I can't see any way to change this behaviour - I've tried scheduling the property-setting on the STA Thread, but it causes the same blocking. I'd be happy to change the Task Pane so that it just appears immediately without the transition (like the Pivot Table pane), but I don't see anything to make that happen either.

Am I doing this incorrectly? Is there a way to fix this with direct COM or some other subtly-hidden behaviour?

Upvotes: 15

Views: 799

Answers (2)

Neal
Neal

Reputation: 11

You should be able to set the width of the pane to zero either through the Pane API or failing that use the Windows API SetWindowPos. Then change the visibility.
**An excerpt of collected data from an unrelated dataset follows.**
(* ===== verification/GoNet.v ===== *)
(** Host-and-port texts, file paths and path patterns: [net.SplitHostPort],
    [net.JoinHostPort], [path.Clean] of a rooted path, what [path.Match] refuses,
    and the parts of a parsed URL.  Standard-library code, not mapped to the
    repository. *)
From Stdlib Require Import Ascii.
From S2P Require Import Prelude GoStrings GoUtf8 Netip NetipParse.
#[local] Open Scope Z_scope.

(** What [url.Parse] finds in a text. *)
Record url := MkURL { Scheme : string; has_User : bool; Host : string; u_Path : string; RawQuery : string; Fragment : string }.

(** ** Host and port *)
Definition after_char (c : ascii) (s : string) : string := default EmptyString (cut c s).2.

Definition SplitHostPort (s : string) : option (string * string) :=
  match cut_last ":" s with
  | None => None
  | Some (before, port) =>
      match before with
      | String "[" inside =>
          (* the first closing bracket must be what precedes the last colon *)
          match cut "]" inside with
          | (host, Some EmptyString) =>
              if no_char "[" inside && no_char "[" port && no_char "]" port then Some (host, port) else None
          | _ => None
          end
      | _ => if no_char ":" before && no_char "[" s && no_char "]" s then Some (before, port) else None
      end
  end.

(** [netip.ParseAddrPort]. *)
Definition ParseAddrPort (s : string) : option (addr * Z) :=
  match cut_last ":" s with
  | None => None
  | Some (host, port) =>
      n ← ParseUint10 16 port;
      match host with
      | String "[" inside =>
          if has_suffix "]" inside then
            a ← ParseAddr (TrimSuffix "]" inside); if Is4 a then None else Some (a, n)
          else None
      | _ => a ← ParseAddr host; if Is4 a then Some (a, n) else None
      end
  end.

Definition JoinHostPort (host port : string) : string :=
  if no_char ":" host then host +:+ String ":" port else "[" +:+ host +:+ "]:" +:+ port.

Definition IsLoopback (a : addr) : bool :=
  match Unmap a with
  | Addr4 v => Z.shiftr v 24 =? 127
  | Addr6 v _ => v =? 1
  | AddrNone => false
  end.

(** ** Paths *)
Definition clean_step (st : list string) (w : string) : list string :=
  if bool_decide (w = EmptyString) || bool_decide (w = "."%string) then st
  else if bool_decide (w = ".."%string) then removelast st else st ++ [w].

(** Of a path that starts with a slash. *)
Definition Clean (p : string) : string := "/" +:+ Join (foldl clean_step [] (split_on "/" p)) "/".

(** *** Patterns

    [path.Match] reads its whole pattern whatever the name, and fails exactly
    when a class is malformed or the last character is a backslash. *)

(** One member of a class: the rest after it; a member is never the last thing. *)
Fixpoint skip_rune (n : nat) (s : string) : string :=
  match n, s with S n, String _ s => skip_rune n s | _, _ => s end.

Definition getEsc (s : string) : option string :=
  match s with
  | EmptyString => None
  | String a s1 =>
      if bool_decide (a = "-"%char) || bool_decide (a = "]"%char) then None
      else
        let s := if bool_decide (a = "\"%char) then s1 else s in
        match runes s with
        | [] => None
        | r :: _ =>
            let width := str_len (encode r) in
            if (r =? RuneError) && negb (has_prefix (encode RuneError) s) then None
            else match skip_rune width s with EmptyString => None | rest => Some rest end
        end
  end.

(** The ranges of a class, after the bracket and the negation. *)
Fixpoint class (fuel : nat) (nrange : nat) (s : string) : option string :=
  match fuel with
  | O => None
  | S fuel =>
      match s, nrange with
      | String "]" rest, S _ => Some rest
      | _, _ =>
          match getEsc s with
          | Some (String "-" rest) => match getEsc rest with Some rest => class fuel (S nrange) rest | None => None end
          | Some rest => class fuel (S nrange) rest
          | None => None
          end
      end
  end.

Fixpoint pattern_from (fuel : nat) (s : string) : bool :=
  match fuel with
  | O => false
  | S fuel =>
      match s with
      | EmptyString => true
      | String a s =>
          if bool_decide (a = "["%char) then
            match class (S (str_len s)) 0 (match s with String "^" s => s | _ => s end) with
            | Some rest => pattern_from fuel rest
            | None => false
            end
          else if bool_decide (a = "\"%char) then match s with EmptyString => false | String _ s => pattern_from fuel s end
          else pattern_from fuel s
      end
  end.

(** No [path.ErrBadPattern]. *)
Definition pattern_ok (s : string) : bool := pattern_from (S (str_len s)) s.

Example pattern_examples :
  map pattern_ok ["php-*"; "[a-z]*"; "a\*"; "[^]a]"; "[a-"; "a\"; "[]"; "[*]x"]%string =
    [true; true; true; false; false; false; false; true].
Proof. vm_compute. done. Qed.

Example hostport_examples :
  map SplitHostPort ["127.0.0.1:9090"; "[::1]:80"; "::1:80"; "host"; "[::1]"; ":80"; "a:b:c"]%string =
    [Some ("127.0.0.1", "9090"); Some ("::1", "80"); None; None; None; Some (EmptyString, "80"%string); None]%string.
Proof. vm_compute. done. Qed.

Example clean_example : Clean "/var//run/../lib/./docker.sock" = "/var/lib/docker.sock"%string.
Proof. vm_compute. done. Qed.

Example addr_port_example :
  ParseAddrPort <$> ["203.0.113.9:1234"; "[2001:db8::7]:443"; "2001:db8::7"; "[1.2.3.4]:80"; "1.2.3.4:65536"; "1.2.3.4"; ":80"; "[]:80"]%string =
  [Some (Addr4 0xcb007109, 1234); Some (Addr6 0x20010db8000000000000000000000007 EmptyString, 443); None; None; None; None; None; None].
Proof. vm_compute. done. Qed.

(** What [SplitHostPort] splits, [JoinHostPort] joins. *)
Lemma Split_Join host port : no_char ":" port = true → no_char "[" port = true → no_char "]" port = true →
  no_char "[" host = true → no_char "]" host = true → SplitHostPort (JoinHostPort host port) = Some (host, port).
Proof.
  intros H1 H2 H3 H4 H5. unfold JoinHostPort. destruct (no_char ":" host) eqn:E.
  - unfold SplitHostPort. rewrite cut_last_app by done.
    assert (no_char "[" (host +:+ String ":" port) = true) as Ha by (rewrite no_char_app; simpl; by rewrite H4, H2).
    assert (no_char "]" (host +:+ String ":" port) = true) as Hb by (rewrite no_char_app; simpl; by rewrite H5, H3).
    rewrite Ha, Hb, E. destruct host as [|a h]; [done|]. destruct (decide (a = "["%char)) as [->|Hn]; [done|].
    destruct a as [[] [] [] [] [] [] [] []]; try done; congruence.
  - unfold SplitHostPort. replace ("[" +:+ host +:+ "]:" +:+ port) with (("[" +:+ host +:+ "]") +:+ String ":" port) by (simpl; f_equal; by rewrite str_app_assoc).
    rewrite cut_last_app by done. simpl.
    assert (cut "]" (host +:+ "]") = (host, Some EmptyString)) as ->.
    { clear -H5. induction host as [|a h IH]; [done|]. simpl in H5 |- *. destruct (decide (a = "]"%char)) as [->|Hn]; [done|].
      rewrite IH; [done|]. by destruct (bool_decide_reflect (a = "]"%char)). }
    rewrite no_char_app, H4, H2, H3. done.
Qed.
I don't use VSTO but know it can be done using the raw Office Pane objects.

Upvotes: 1

Josh Fierro
Josh Fierro

Reputation: 140

You can accomplish this (and even more performance improvements) by turning off silly windows animation features found here: Control Panel -> System and Security -> System -> Advanced Settings -> Performance Settings -> Visual Effects.

In this particular case, I believe you need to turn off this one:

  • Animate controls and elements inside windows.

But these are also great for speeding things up:

  • Fade or slide menus into view
  • Slide open combo boxes
  • Animate windows when minimizing and maximizing.